Not that we know of.

 

Fluoxetine (Prozac) (25mg?) from December 2002 - November 2005 for anxiety/depression

Effexor (Venlafaxine) Retard (75mg) due to Panic attacks from November 2005 until around May 2020 when I started tapering off from 75mg to about 33mg in September. Accidentially missed a dose and naively went cold turkey from around 33mg to zero on 26th of September. Hell broke loose in early December.

25th December: Reinstated Venlafaxine with one bead (0.3/0.4mg) in the evening, proceeding with two beads (0.7/0.8mg)

since 5th January: 3 beads of Venlafaxine daily and nothing else except fish oil and magnesium. No changes in daily routine

15th January - 17th January: 4 beads of Venlafaxine

since 18th January: back to 3 beads of Venlafaxine due to extreme agitation, introduced Ashwaghanda supplement.

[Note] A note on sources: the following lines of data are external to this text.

Lemma zero_all_lookup l m x : zero_all l m !! x = if decide (x ∈ l) then Some 0 else m !! x.
Proof.
  revert m. induction l as [|a l IH]; intros m; cbn [zero_all]; [rewrite decide_False by apply not_elem_of_nil; done|]. rewrite IH, lookup_insert.
  destruct (decide (x ∈ l)); [by rewrite decide_True by (by right)|]. destruct (decide (a = x)) as [->|Hne]; [by rewrite decide_True by (by left)|].
  rewrite decide_False; [done|]. intros [?|?]%elem_of_cons; congruence.
Qed.

Lemma zero_all_keeps l m x : is_Some (m !! x) -> is_Some (zero_all l m !! x).
Proof. intros Hx. rewrite zero_all_lookup. case_decide; eauto. Qed.

Lemma nulterminate_args_ok args : forall m, Forall (fun a => is_Some (m !! snd a)) args ->
  nulterminate_args args m = Some (zero_all (snd <$> args) m).
Proof.
  induction args as [|[q e] args IH]; intros m Hf; [done|]. apply list.Forall_cons in Hf as [He Hf]. cbn [nulterminate_args fmap list_fmap zero_all snd] in *.
  rewrite st_ok by done. cbn [mbind option_bind]. apply IH. eapply list.Forall_impl; [exact Hf|]. cbn. intros [q' e'] H'. rewrite lookup_insert. case_decide; eauto.
Qed.

Lemma cmd_ok_weaken (W W' : Z -> Z -> Prop) c : (forall q e, W q e -> W' q e) -> cmd_ok W c -> cmd_ok W' c.
Proof.
  intros Hk. induction c as [args|c IH file efile mode fd|l IHl r IHr|l IHl r IHr|c IH]; cbn [cmd_ok]; try tauto.
  - intros [H1 H2]. split; [done|]. eapply list.Forall_impl; [exact H2|]. eauto.
  - intros (H1 & H2 & H3). auto.
Qed.

(** The byte at the end of a word is there. *)
Definition ends_in (m : mem) (q e : Z) : Prop := is_Some (m !! e).

Lemma ends_in_keeps m m' c : (forall x, is_Some (m !! x) -> is_Some (m' !! x)) -> cmd_ok (ends_in m) c -> cmd_ok (ends_in m') c.
Proof. intros Hk. apply cmd_ok_weaken. intros q e. apply Hk. Qed.

Lemma word_ends_in m lo es q e : word m lo es q e -> ends_in m q e.
Proof. intros [_ _ (c & Hc & _)]. by exists c. Qed.

Lemma nulterminate_ok c : forall m, cmd_ok (ends_in m) c -> nulterminate c m = Some (zero_all (ends c) m).
Proof.
  induction c as [args|c IH file efile mode fd|l IHl r IHr|l IHl r IHr|c IH]; intros m Hc; cbn [nulterminate ends cmd_ok] in *; [|..|by apply IH].
  - apply nulterminate_args_ok, Hc.
  - destruct Hc as (Hc & He & _). rewrite IH by done. cbn [mbind option_bind]. rewrite st_ok by (by apply zero_all_keeps). by rewrite zero_all_app.
  - destruct Hc as [Hl Hr]. rewrite IHl by done. cbn [mbind option_bind]. rewrite IHr; [by rewrite zero_all_app|]. eapply ends_in_keeps; [|done]. intros x. apply zero_all_keeps.
  - destruct Hc as [Hl Hr]. rewrite IHl by done. cbn [mbind option_bind]. rewrite IHr; [by rewrite zero_all_app|]. eapply ends_in_keeps; [|done]. intros x. apply zero_all_keeps.
Qed.

(** The end of [parsecmd]. *)
Lemma parsecmd_end m es c s l : at_ m es s l -> cmd_ok (ends_in m) c ->
  (peek m es [] ;;; s <- gets (fun s => s) ;; if negb (s =? es) then panic "syntax" else m' <- unwrap (nulterminate c m) ;; ret (c, m')) s =
  match dropws l with [] => Ret (c, zero_all (ends c) m) es | _ => Panic "syntax" end.
Proof.
  intros Ha Hc. destruct (peek_ok m es [] s l Ha) as (s1 & E1 & Ha1). run E1. mstep. destruct Ha1 as [_ He]. destruct (dropws l) as [|x y].
  - cbn in He. rewrite Z.add_0_r in He. subst s1. rewrite Z.eqb_refl. cbn [negb]. by rewrite nulterminate_ok.
  - rewrite (proj2 (Z.eqb_neq s1 es)); [done|]. cbn [length] in He. lia.
Qed.

(** ** Commands and their text

    A word is plain; [>>] and [>] open a file the same way. *)
Inductive redir := RIn (w : list Z) | ROut (w : list Z) | RAppend (w : list Z).
Inductive item := Arg (w : list Z) | Red (r : redir).
Inductive line := LineEnd (p : pline) (bg : nat) | LineSeq (p : pline) (bg : nat) (l : line)
with pline := PipeEnd (e : simple) | PipeSeq (e : simple) (p : pline)
with simple := Words (its : list item) | Block (l : line) (rs : list redir).

Definition text_redir (r : redir) : list Z :=
  match r with
  | RIn w => 60 :: 32 :: w ++ [32]
  | ROut w => 62 :: 32 :: w ++ [32]
  | RAppend w => 62 :: 62 :: 32 :: w ++ [32]
  end.

Definition text_item (i : item) : list Z := match i with Arg w => w ++ [32] | Red r => text_redir r end.

Fixpoint text_bg (n : nat) : list Z := match n with O => [] | S n => 38 :: 32 :: text_bg n end.

Fixpoint text_line (l : line) : list Z :=
  match l with
  | LineEnd p bg => text_pline p ++ text_bg bg
  | LineSeq p bg l => text_pline p ++ text_bg bg ++ 59 :: 32 :: text_line l
  end
with text_pline (p : pline) : list Z :=
  match p with
  | PipeEnd e => text_simple e
  | PipeSeq e p => text_simple e ++ 124 :: 32 :: text_pline p
  end
with text_simple (e : simple) : list Z :=
  match e with
  | Words its => concat (text_item <$> its)
  | Block l rs => 40 :: 32 :: text_line l ++ 41 :: 32 :: concat (text_redir <$> rs)
  end.

(** What a command means, with its words. *)
Inductive acmd :=
| AExec (args : list (list Z))
| ARedir (c : acmd) (file : list Z) (mode fd : Z)
| APipe (l r : acmd)
| AList (l r : acmd)
| ABack (c : acmd).

Definition mean_redir (c : acmd) (r : redir) : acmd :=
  match r with
  | RIn w => ARedir c w O_RDONLY 0
  | ROut w | RAppend w => ARedir c w (Z.lor O_WRONLY O_CREATE) 1
  end.

Fixpoint args_of (its : list item) : list (list Z) := match its with [] => [] | Arg w :: its => w :: args_of its | Red _ :: its => args_of its end.
Fixpoint redirs_of (its : list item) : list redir := match its with [] => [] | Arg _ :: its => redirs_of its | Red r :: its => r :: redirs_of its end.

Fixpoint mean_bg (n : nat) (c : acmd) : acmd := match n with O => c | S n => mean_bg n (ABack c) end.

Fixpoint mean_line (l : line) : acmd :=
  match l with
  | LineEnd p bg => mean_bg bg (mean_pline p)
  | LineSeq p bg l => AList (mean_bg bg (mean_pline p)) (mean_line l)
  end
with mean_pline (p : pline) : acmd :=
  match p with
  | PipeEnd e => mean_simple e
  | PipeSeq e p => APipe (mean_simple e) (mean_pline p)
  end
with mean_simple (e : simple) : acmd :=
  match e with
  | Words its => foldl mean_redir (AExec (args_of its)) (redirs_of its)
  | Block l rs => foldl mean_redir (mean_line l) rs
  end.

Definition word_ok (w : list Z) : Prop := w <> [] /\ Forall (fun c => plain c = true) w.
Definition redir_ok (r : redir) : Prop := match r with RIn w | ROut w | RAppend w => word_ok w end.
Definition item_ok (i : item) : Prop := match i with Arg w => word_ok w | Red r => redir_ok r end.

(** The words are words, and there are fewer than [MAXARGS] arguments. *)
Fixpoint line_ok (l : line) : Prop :=
  match l with
  | LineEnd p _ => pline_ok p
  | LineSeq p _ l => pline_ok p /\ line_ok l
  end
with pline_ok (p : pline) : Prop :=
  match p with
  | PipeEnd e => simple_ok e
  | PipeSeq e p => simple_ok e /\ pline_ok p
  end
with simple_ok (e : simple) : Prop :=
  match e with
  | Words its => Forall item_ok its /\ Z.of_nat (length (args_of its)) < MAXARGS
  | Block l rs => line_ok l /\ Forall redir_ok rs
  end.

(** ** Reading the text back *)

(** A word of the line: its characters, and one after them that ends it. *)
Record word_at (m : mem) (q e : Z) (w : list Z) : Prop := {
  wa_end : e = q + Z.of_nat (length w);
  wa_chars : forall i x, w !! i = Some x -> m !! (q + Z.of_nat i) = Some x /\ x <> 0 /\ plain x = true;
  wa_stop : exists c, m !! e = Some c /\ (c = 0 \/ plain c = false)
}.

Fixpoint spans (m : mem) (c : cmd) (a : acmd) : Prop :=
  match c, a with
  | ExecCmd args, AExec ws => Forall2 (fun p w => word_at m (fst p) (snd p) w) args ws
  | RedirCmd c file efile mode fd, ARedir a w mode' fd' => spans m c a /\ word_at m file efile w /\ mode = mode' /\ fd = fd'
  | PipeCmd l r, APipe l' r' => spans m l l' /\ spans m r r'
  | ListCmd l r, AList l' r' => spans m l l' /\ spans m r r'
  | BackCmd c, ABack a => spans m c a
  | _, _ => False
  end.

(** The command with its words as C strings. *)
Fixpoint denotes (m : mem) (c : cmd) (a : acmd) : Prop :=
  match c, a with
  | ExecCmd args, AExec ws => Forall2 (fun p w => cstr m (fst p) w) args ws
  | RedirCmd c file _ mode fd, ARedir a w mode' fd' => denotes m c a /\ cstr m file w /\ mode = mode' /\ fd = fd'
  | PipeCmd l r, APipe l' r' => denotes m l l' /\ denotes m r r'
  | ListCmd l r, AList l' r' => denotes m l l' /\ denotes m r r'
  | BackCmd c, ABack a => denotes m c a
  | _, _ => False
  end.

Definition stops (m : mem) (es : list Z) : Prop := forall x, x ∈ es -> exists c, m !! x = Some c /\ (c = 0 \/ plain c = false).

Lemma word_cstr m es q e w : stops m es -> e ∈ es -> word_at m q e w -> cstr (zero_all es m) q w.
Proof.
  intros Hs He [-> Hc _]. revert q He Hc. induction w as [|x w IH]; intros q He Hc; cbn [cstr length] in *.
  - rewrite Z.add_0_r in He. by rewrite zero_all_lookup, decide_True.
  - destruct (Hc O x eq_refl) as (Hx & Hn & Hp). rewrite Z.add_0_r in Hx. split_and!; [|done|].
    + rewrite zero_all_lookup, decide_False; [done|]. intros (c & Hc' & [?|?])%Hs; congruence.
    + apply IH; [by replace (q + 1 + Z.of_nat (length w)) with (q + Z.of_nat (S (length w))) by lia|].
      intros i y Hi. destruct (Hc (S i) y Hi) as (H1 & H2). by replace (q + 1 + Z.of_nat i) with (q + Z.of_nat (S i)) by lia.
Qed.

Lemma spans_denotes m es c : forall a, stops m es -> (forall x, x ∈ ends c -> x ∈ es) -> spans m c a -> denotes (zero_all es m) c a.
Proof.
  induction c as [args|c IH file efile mode fd|l IHl r IHr|l IHl r IHr|c IH]; intros a Hs He; destruct a; cbn [spans denotes ends] in *; try done.
  - intros Hf. induction Hf as [|[q e] w args ws Hw Hf IHf]; constructor.
    + eapply word_cstr; [done|apply He; by left|exact Hw].
    + apply IHf. intros x Hx. apply He. by right.
  - intros (H1 & H2 & H3 & H4). split_and!; [apply IH; [done| |done]|eapply word_cstr; [done| |exact H2]|done|done].
    + intros x Hx. apply He, elem_of_app. by left.
    + apply He, elem_of_app. right. by left.
  - intros [H1 H2]. split; [apply IHl|apply IHr]; try done; intros x Hx; apply He, elem_of_app; [by left|by right].
  - intros [H1 H2]. split; [apply IHl|apply IHr]; try done; intros x Hx; apply He, elem_of_app; [by left|by right].
  - by apply IH.
Qed.

Lemma spans_stops m c : forall a, spans m c a -> stops m (ends c).
Proof.
  induction c as [args|c IH file efile mode fd|l IHl r IHr|l IHl r IHr|c IH]; intros a; destruct a; cbn [spans ends]; try done.
  - intros Hf. induction Hf as [|[q e] w args ws Hw Hf IHf]; intros x Hx; cbn [fmap list_fmap] in Hx; [by apply elem_of_nil in Hx|].
    apply elem_of_cons in Hx as [->|Hx]; [apply Hw|by apply IHf].
  - intros (H1 & H2 & _) x [Hx| ->%list_elem_of_singleton]%elem_of_app; [by eapply IH|apply H2].
  - intros [H1 H2] x [Hx|Hx]%elem_of_app; [by apply (IHl _ H1)|by apply (IHr _ H2)].
  - intros [H1 H2] x [Hx|Hx]%elem_of_app; [by apply (IHl _ H1)|by apply (IHr _ H2)].
  - apply IH.
Qed.

Section Read.
Context (m : mem) (es : Z).

Definition reads (Q : cmd -> Prop) (l rest : list Z) (r : res Z cmd) : Prop :=
  exists c s' l', r = Ret c s' /\ at_ m es s' l' /\ dropws l' = dropws rest /\ (length l' <= length l)%nat /\ Q c.

Lemma ws32 l : dropws (32 :: l) = dropws l.
Proof. done. Qed.

Lemma token_word w r k t r' : word_ok w -> token (w ++ 32 :: r) k t r' -> k = 97 /\ t = w /\ r' = 32 :: r.
Proof.
  intros [Hn Hp] Ht. remember (w ++ 32 :: r) as l eqn:El. destruct w as [|x w]; [done|]. apply list.Forall_cons in Hp as [Hx Hp].
  assert (Hsym : forall y, plain y = true -> among [124; 40; 41; 59; 38; 60] y = false /\ y <> 62).
  { intros y [_ Hy]%andb_true_iff. apply negb_true_iff, bool_decide_eq_false in Hy. unfold symbols in Hy. split; [apply bool_decide_eq_false|]; set_solver. }
  destruct Ht as [|c r0 Hc|r0|r0 Hr0|w0 r0 Hn0 Hp0 Hs0]; cbn [app] in El; [done|..].
  - injection El as -> _. destruct (Hsym x Hx). congruence.
  - injection El as <- _. by destruct (Hsym 62 Hx).
  - injection El as <- _. by destruct (Hsym 62 Hx).
  - split; [done|]. change (x :: w ++ 32 :: r) with ((x :: w) ++ 32 :: r) in El. clear Hn Hn0 Ht || clear Hn Hn0.
    assert (Hp' : Forall (fun c => plain c = true) (x :: w)) by (by constructor). clear Hx Hp. revert w0 Hp0 El. generalize (x :: w) Hp'. clear x w Hp'.
    intros w Hw. induction Hw as [|y w Hy Hw IH]; intros w0 Hp0 El; destruct w0 as [|z w0]; cbn [app] in El.
    + done.
    + injection El as -> _. apply list.Forall_cons in Hp0 as [H32 _]. done.
    + subst r0. specialize (Hs0 y (w ++ 32 :: r) eq_refl). congruence.
    + injection El as -> El. apply list.Forall_cons in Hp0 as [_ Hp0]. destruct (IH w0 Hp0 El) as [-> ->]. done.
Qed.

Since 23. January: introduced Lyrica to help with sleep/jerks keeping me awake: updosed from 4mg to 8mg.

Since February: 700mg Valerian and 2mg Melatonin for sleep

March: tapering Lyrica again due to side effects.

April: down to 2 beads of Venlafaxine

17th October: Off everything. Braindead, apathetic/anhedonic Zombie.